Find each line below containing the word "right" and copy it.

= = = = = = =

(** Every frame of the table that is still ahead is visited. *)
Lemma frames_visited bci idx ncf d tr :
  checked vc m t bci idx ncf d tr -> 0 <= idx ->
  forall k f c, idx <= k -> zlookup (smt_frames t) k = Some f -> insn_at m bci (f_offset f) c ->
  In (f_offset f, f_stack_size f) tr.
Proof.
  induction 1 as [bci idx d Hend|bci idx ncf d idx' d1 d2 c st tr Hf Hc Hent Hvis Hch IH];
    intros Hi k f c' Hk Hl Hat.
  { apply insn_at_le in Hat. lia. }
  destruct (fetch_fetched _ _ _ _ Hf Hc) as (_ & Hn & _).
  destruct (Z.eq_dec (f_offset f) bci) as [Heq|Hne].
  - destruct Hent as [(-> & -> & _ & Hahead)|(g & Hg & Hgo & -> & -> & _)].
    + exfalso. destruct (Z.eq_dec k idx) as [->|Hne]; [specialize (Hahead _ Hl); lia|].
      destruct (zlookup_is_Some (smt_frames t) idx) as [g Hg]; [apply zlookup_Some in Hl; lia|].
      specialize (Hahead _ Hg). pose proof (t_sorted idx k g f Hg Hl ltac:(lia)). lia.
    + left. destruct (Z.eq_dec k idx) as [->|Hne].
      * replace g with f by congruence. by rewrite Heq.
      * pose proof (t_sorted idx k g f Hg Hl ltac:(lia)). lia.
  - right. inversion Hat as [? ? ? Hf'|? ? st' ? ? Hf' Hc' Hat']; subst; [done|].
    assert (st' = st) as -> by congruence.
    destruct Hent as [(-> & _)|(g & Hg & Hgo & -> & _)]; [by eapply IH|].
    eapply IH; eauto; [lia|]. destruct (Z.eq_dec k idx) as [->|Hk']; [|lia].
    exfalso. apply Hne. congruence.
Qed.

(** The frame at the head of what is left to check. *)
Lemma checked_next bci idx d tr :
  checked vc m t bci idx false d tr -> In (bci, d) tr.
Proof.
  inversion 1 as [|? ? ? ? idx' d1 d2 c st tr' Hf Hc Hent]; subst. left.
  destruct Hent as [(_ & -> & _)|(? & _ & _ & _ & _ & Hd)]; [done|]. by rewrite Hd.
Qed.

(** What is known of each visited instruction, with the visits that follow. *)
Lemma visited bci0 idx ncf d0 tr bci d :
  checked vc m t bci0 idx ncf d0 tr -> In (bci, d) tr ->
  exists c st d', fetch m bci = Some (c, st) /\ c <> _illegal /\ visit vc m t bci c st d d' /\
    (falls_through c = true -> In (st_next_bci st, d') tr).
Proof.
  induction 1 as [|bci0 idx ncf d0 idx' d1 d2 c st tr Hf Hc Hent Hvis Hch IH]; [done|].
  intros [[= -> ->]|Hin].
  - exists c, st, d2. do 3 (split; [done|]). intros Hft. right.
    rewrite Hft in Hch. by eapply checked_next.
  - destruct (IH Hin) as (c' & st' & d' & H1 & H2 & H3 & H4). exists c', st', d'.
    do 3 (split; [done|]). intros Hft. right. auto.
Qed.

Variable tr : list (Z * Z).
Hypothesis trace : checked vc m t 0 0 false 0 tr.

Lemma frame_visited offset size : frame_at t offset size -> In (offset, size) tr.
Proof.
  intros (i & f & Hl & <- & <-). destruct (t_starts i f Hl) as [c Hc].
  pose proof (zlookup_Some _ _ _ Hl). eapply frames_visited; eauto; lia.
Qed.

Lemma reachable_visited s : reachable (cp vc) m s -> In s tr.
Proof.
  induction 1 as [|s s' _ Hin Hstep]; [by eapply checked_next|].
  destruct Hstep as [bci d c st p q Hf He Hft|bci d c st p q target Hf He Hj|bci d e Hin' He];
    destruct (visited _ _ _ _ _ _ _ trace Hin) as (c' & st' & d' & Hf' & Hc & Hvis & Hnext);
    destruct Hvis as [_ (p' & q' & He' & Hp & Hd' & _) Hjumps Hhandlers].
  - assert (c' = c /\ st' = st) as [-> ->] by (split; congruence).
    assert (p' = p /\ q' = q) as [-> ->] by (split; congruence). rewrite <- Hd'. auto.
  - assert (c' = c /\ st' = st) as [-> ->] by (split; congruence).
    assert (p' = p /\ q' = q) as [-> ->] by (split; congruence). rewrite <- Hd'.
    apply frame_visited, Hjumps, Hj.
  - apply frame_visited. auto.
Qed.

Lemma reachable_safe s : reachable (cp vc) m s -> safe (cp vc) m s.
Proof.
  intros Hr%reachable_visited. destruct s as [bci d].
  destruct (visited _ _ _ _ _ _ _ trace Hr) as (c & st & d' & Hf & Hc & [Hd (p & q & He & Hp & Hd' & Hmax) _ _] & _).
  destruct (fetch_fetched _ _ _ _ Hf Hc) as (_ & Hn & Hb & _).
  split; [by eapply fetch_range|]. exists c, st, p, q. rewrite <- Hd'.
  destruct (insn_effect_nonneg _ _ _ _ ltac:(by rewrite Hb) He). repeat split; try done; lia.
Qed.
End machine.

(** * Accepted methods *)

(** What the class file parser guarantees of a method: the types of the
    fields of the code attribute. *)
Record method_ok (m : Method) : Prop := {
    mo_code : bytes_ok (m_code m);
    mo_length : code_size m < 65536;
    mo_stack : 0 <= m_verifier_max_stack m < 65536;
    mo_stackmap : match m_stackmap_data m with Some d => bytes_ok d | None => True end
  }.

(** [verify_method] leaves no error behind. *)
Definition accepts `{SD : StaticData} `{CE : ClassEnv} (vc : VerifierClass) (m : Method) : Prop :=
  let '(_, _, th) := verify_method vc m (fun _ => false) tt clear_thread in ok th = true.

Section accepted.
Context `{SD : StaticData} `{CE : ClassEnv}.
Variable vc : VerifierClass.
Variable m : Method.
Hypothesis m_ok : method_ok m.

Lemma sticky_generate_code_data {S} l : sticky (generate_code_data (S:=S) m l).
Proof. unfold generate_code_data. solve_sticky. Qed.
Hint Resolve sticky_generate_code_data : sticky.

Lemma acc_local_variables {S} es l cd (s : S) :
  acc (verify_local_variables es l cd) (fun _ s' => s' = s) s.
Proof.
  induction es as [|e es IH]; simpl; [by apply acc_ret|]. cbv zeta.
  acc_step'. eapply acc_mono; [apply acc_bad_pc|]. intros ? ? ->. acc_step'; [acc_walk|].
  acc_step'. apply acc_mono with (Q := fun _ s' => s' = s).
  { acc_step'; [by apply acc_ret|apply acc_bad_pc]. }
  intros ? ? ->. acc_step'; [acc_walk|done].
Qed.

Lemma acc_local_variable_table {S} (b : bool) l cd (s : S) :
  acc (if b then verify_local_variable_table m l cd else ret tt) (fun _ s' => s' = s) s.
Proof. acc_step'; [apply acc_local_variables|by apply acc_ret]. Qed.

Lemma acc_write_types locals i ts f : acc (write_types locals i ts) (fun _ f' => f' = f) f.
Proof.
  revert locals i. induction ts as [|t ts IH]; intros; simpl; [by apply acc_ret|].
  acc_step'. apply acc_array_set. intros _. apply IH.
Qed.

= = = = = = =

*RESULT OF THE EXERCISE:*
  - right. inversion Hat as [? ? ? Hf'|? ? st' ? ? Hf' Hc' Hat']; subst; [done|].
  - exists c, st, d2. do 3 (split; [done|]). intros Hft. right.
    do 3 (split; [done|]). intros Hft. right. auto.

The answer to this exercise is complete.